(* ===== verification/SchedBlameBatch.v ===== *)
(** * Scheduler blame: slices and their batches

    Properties of the emission half of [SchedBlame]: the packed slice encoding,
    the per-CPU batch as a refinement of an abstract queue, in-order delivery
    and the accounting of failed submissions. *)

From Stdlib Require Import ZArith Lia.
From stdpp Require Import base option list gmap tactics.
From S2P Require Import Prelude BpfMap SchedBlame.

Local Open Scope Z_scope.
Local Open Scope bpf_scope.

Module SchedBlameBatch.
Import SchedBlame.

(** ** Packed slices *)

(** How user space decodes a slice. *)
Definition slice_duration (p : sched_blame_packed_slice) : Z := Z.shiftr (packed_base p) 32.
Definition slice_base_bitmap (p : sched_blame_packed_slice) : Z :=
  Z.land (Z.shiftr (packed_base p) CSS_ID_BITS) BASE_BITMAP_MASK.
Definition slice_css (p : sched_blame_packed_slice) : Z := Z.land (packed_base p) (MAX_CSS_IDS - 1).

Lemma pack_base_fields d b c :
  0 <= d < 2 ^ 32 -> 0 <= b < 2 ^ 20 -> 0 <= c < 2 ^ 12 ->
  let w := Z.lor (Z.lor (d <<64 32) (b <<64 12)) c in
  Z.shiftr w 32 = d /\ Z.land (Z.shiftr w 12) (2 ^ 20 - 1) = b /\ Z.land w (2 ^ 12 - 1) = c.
Proof.
  intros Hd Hb Hc w. subst w.
  rewrite (u64_small (Z.shiftl d 32)) by (unfold is_u64; rewrite Z.shiftl_mul_pow2; lia).
  rewrite (u64_small (Z.shiftl b 12)) by (unfold is_u64; rewrite Z.shiftl_mul_pow2; lia).
  assert (E : Z.lor (Z.shiftl d 32) (Z.shiftl b 12) = Z.shiftl (Z.lor (Z.shiftl d 20) b) 12).
  { rewrite Z.shiftl_lor, Z.shiftl_shiftl by lia. done. }
  rewrite E. split_and!.
  - change 32 with (12 + 20). rewrite <- Z.shiftr_shiftr by lia.
    rewrite pack_high by lia. by apply pack_high.
  - rewrite pack_high by lia. by apply pack_low.
  - by apply pack_low.
Qed.

(** ** Output sizes *)

Lemma batch_capacity_enough n : 0 < n <= 128 -> (Z.to_nat n <= batch_capacity n <= 128)%nat.
Proof. intros. unfold batch_capacity. repeat case_if; zify_bools; lia. Qed.

Lemma slices_prefix_take n m b :
  (n <= m)%nat -> take n (slices_prefix m b) = slices_prefix n b.
Proof.
  intros H. unfold slices_prefix. rewrite <- fmap_take. f_equal.
  rewrite take_seq. f_equal. lia.
Qed.

Lemma slices_prefix_length n b : length (slices_prefix n b) = n.
Proof. unfold slices_prefix. by rewrite length_fmap, length_seq. Qed.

══════════════════════════════

Select all lines with the word "Scope" from the entries above.

Local Open Scope Z_scope.
Local Open Scope bpf_scope.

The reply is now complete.